What you are asked to do: In the entries below, find the line containing "unfold fbyte, blk. rewrite Hs by". Copy it and all lines after it, exactly, through the end.
----------------
(* ===== verification/Mkfsspec.v ===== *)
(** * What [mkfs] builds

    The disk image [mkfs] writes, seen by the kernel: the superblock, the bitmap and
    the inodes are in order ([fs_ok], [file_ok] and [regular] of [Filewrite]), every
    input file is there with its contents, whatever pieces [read] delivered it in,
    and the root directory lists the files. *)

From stdpp Require Import functions.
From S2P Require Import Prelude Bytes Params Kernel Log Logspec Fs Fsspec Inode Filespec Filewrite Mkfs.

(** ** Sectors *)

Notation blocks_of s := (dv (img s)).

(** The image is complete: the loop that clears it has run. *)
Record image (s : mkfs) : Prop := {
  im_len : length (img s) = Z.to_nat FSSIZE;
  im_blk : Forall (λ b, length b = Z.to_nat BSIZE) (img s);
}.

Lemma image_block s x : image s → 0 <= x < FSSIZE → length (blocks_of s x) = Z.to_nat BSIZE.
Proof.
  intros [Hl Hb] Hx. unfold dv. destruct (lookup_lt_is_Some_2 (img s) (Z.to_nat x)) as [b Eb]; [rewrite Hl; unfold FSSIZE in *; lia|].
  rewrite Eb. by apply (Forall_lookup_1 _ _ _ _ Hb Eb).
Qed.

Lemma run_rsect x s : image s → 0 <= x < FSSIZE → rsect x s = Ret (blocks_of s x) s.
Proof.
  intros [Hl _] Hx. unfold rsect, dv. rewrite run_bind. cbn [get obind].
  destruct (lookup_lt_is_Some_2 (img s) (Z.to_nat x)) as [b ->]; [rewrite Hl; unfold FSSIZE in *; lia|done].
Qed.

(** The state after a block was written. *)
Definition written_at (x : Z) (buf : list Z) (s : mkfs) : mkfs := set_img (<[Z.to_nat x := buf]> (img s)) s.

Lemma run_wsect x buf s : image s → 0 <= x < FSSIZE → wsect x buf s = Ret tt (written_at x buf s).
Proof.
  intros [Hl _] Hx. unfold wsect, modify, write_at. rewrite Hl.
  rewrite (proj2 (Nat.ltb_lt _ _)) by (unfold FSSIZE in *; lia). done.
Qed.

Lemma image_written x buf s : image s → length buf = Z.to_nat BSIZE → image (written_at x buf s).
Proof. intros [Hl Hb] Hbuf. split; cbn; [by rewrite length_insert|]. by apply Forall_insert. Qed.

Lemma blocks_written x buf s y :
  image s → 0 < x < FSSIZE → blocks_of (written_at x buf s) y = if y =? x then buf else blocks_of s y.
Proof.
  intros [Hl _] Hx. unfold dv, written_at. cbn [img set_img]. destruct (Z.eqb_spec y x) as [->|Hne].
  - by rewrite list_lookup_insert_eq by (rewrite Hl; unfold FSSIZE in *; lia).
  - by rewrite list_lookup_insert_ne by lia.
Qed.

Lemma xint_id x : 0 <= x < 2 ^ 32 → xint x = x.
Proof. intros Hx. unfold xint. rewrite le_dec_enc. by apply Z.mod_small. Qed.
Lemma xshort_id x : 0 <= x < 2 ^ 16 → xshort x = x.
Proof. intros Hx. unfold xshort. rewrite le_dec_enc. by apply Z.mod_small. Qed.

(** ** A file under construction *)

(** Slot [j] is in use in a file of [n] bytes. *)
Definition in_use (n j : Z) : Prop :=
  (if j <? NDIRECT then j else if j =? NDIRECT then NDIRECT else j - 1) * BSIZE < n.

(** The file of [ino] has the slots [P], between the metadata and block [fb], and its
    first bytes are [data]. *)
Record fgood (V : Z → list Z) (fb : Z) (ino : inode) (P : Z → Prop) (data : list Z) : Prop := {
  fg_addrs : length (i_addrs ino) = 13%nat;
  fg_used : ∀ j, 0 <= j <= MAXFILE → slot ino V j ≠ 0 ↔ P j;
  fg_range : ∀ j, 0 <= j <= MAXFILE → slot ino V j ≠ 0 → nmeta <= slot ino V j < fb;
  fg_inj : ∀ j j', 0 <= j <= MAXFILE → 0 <= j' <= MAXFILE → slot ino V j ≠ 0 → slot ino V j = slot ino V j' → j = j';
  fg_cover : ∀ bn, 0 <= bn < MAXFILE → bn * BSIZE < Z.of_nat (length data) → P (slot_of bn);
  fg_max : Z.of_nat (length data) <= MAXFILE * BSIZE;
  fg_data : ∀ x c, data !! x = Some c → fbyte ino V (Z.of_nat x) = c;
}.

(** Only the blocks of the file matter. *)
Lemma slot_same V V' ino : 
  (slot ino V NDIRECT ≠ 0 → V' (slot ino V NDIRECT) = V (slot ino V NDIRECT)) → ∀ j, slot ino V' j = slot ino V j.
Proof.
  intros HV j. unfold slot in *. rewrite Z.leb_refl in HV. destruct (j <=? NDIRECT); [done|].
  destruct (Z.eqb_spec (addr_at NDIRECT ino) 0); [done|]. by rewrite HV.
Qed.

Lemma fgood_agree V V' fb fb' ino P data :
  fgood V fb ino P data → fb <= fb' →
  (∀ j, 0 <= j <= MAXFILE → slot ino V j ≠ 0 → V' (slot ino V j) = V (slot ino V j)) →
  fgood V' fb' ino P data ∧ ∀ j, slot ino V' j = slot ino V j.
Proof.
  intros [F1 F2 F3 F4 F5 F6 F7] Hfb HV.
  assert (Hs : ∀ j, slot ino V' j = slot ino V j) by (apply slot_same, HV; fs_lia).
  split; [|done]. split; try done; try (setoid_rewrite Hs; done).
  - intros j Hj. rewrite Hs. intros H0. specialize (F3 j Hj H0). lia.
  - intros x c Hx. rewrite <-(F7 x c Hx). apply lookup_lt_Some in Hx. unfold fbyte, blk. rewrite Hs.
    destruct (slot_of_range _ (block_range (Z.of_nat x) ltac:(lia))) as [Hr _]. rewrite HV; [done|done|].
    apply F2; [done|]. apply F5; [apply block_range; lia|]. pose proof (Z.mul_div_le (Z.of_nat x) BSIZE ltac:(done)). lia.
Qed.

(** A fresh block in slot [j0]. *)
Lemma fgood_alloc V V' fb ino ino' P data j0 :
  fgood V fb ino P data → nmeta <= fb → 0 <= j0 <= MAXFILE → ¬ P j0 → length (i_addrs ino') = 13%nat →
  (∀ j, 0 <= j <= MAXFILE → slot ino' V' j = if j =? j0 then fb else slot ino V j) →
  (∀ bn, 0 <= bn < MAXFILE → P (slot_of bn) → V' (blk ino V bn) = V (blk ino V bn)) →
  fgood V' (fb + 1) ino' (λ j, j = j0 ∨ P j) data.
Proof.
  intros [F1 F2 F3 F4 F5 F6 F7] Hfb Hj0 HnP Hl Hs HV.
  assert (H00 : slot ino V j0 = 0) by (destruct (decide (slot ino V j0 = 0)); [done|]; by destruct HnP; apply F2).
  assert (Hf0 : fb ≠ 0) by (change nmeta with 59 in *; lia). split; try done.
  - intros j Hj. rewrite Hs by done. destruct (Z.eqb_spec j j0) as [->|Hne]; [tauto|]. rewrite F2 by done. tauto.
  - intros j Hj. rewrite Hs by done. destruct (Z.eqb_spec j j0) as [->|Hne]; [lia|]. intros H0. specialize (F3 j Hj H0). lia.
  - intros j j' Hj Hj'. rewrite !Hs by done. destruct (Z.eqb_spec j j0) as [->|Hne], (Z.eqb_spec j' j0) as [->|Hne']; intros H0 He; [done|..|by apply F4].
    + destruct (decide (slot ino V j' = 0)); [lia|]. specialize (F3 j' Hj' ltac:(done)). lia.
    + specialize (F3 j Hj H0). lia.
  - intros bn Hb Hlt. right. by apply F5.
  - intros x c Hx. rewrite <-(F7 x c Hx). apply lookup_lt_Some in Hx. pose proof (block_range (Z.of_nat x) ltac:(lia)) as Hbr.
    destruct (slot_of_range _ Hbr) as [Hr _]. pose proof (Z.mul_div_le (Z.of_nat x) BSIZE ltac:(done)).
    assert (HP : P (slot_of (Z.of_nat x / BSIZE))) by (apply F5; [done|lia]).
    unfold fbyte, blk. rewrite Hs by done. destruct (Z.eqb_spec (slot_of (Z.of_nat x / BSIZE)) j0) as [He|_]; [by rewrite He in HP|].
    f_equal. by apply HV.
Qed.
----------------
Written reply:
    unfold fbyte, blk. rewrite Hs by done. destruct (Z.eqb_spec (slot_of (Z.of_nat x / BSIZE)) j0) as [He|_]; [by rewrite He in HP|].
    f_equal. by apply HV.
Qed.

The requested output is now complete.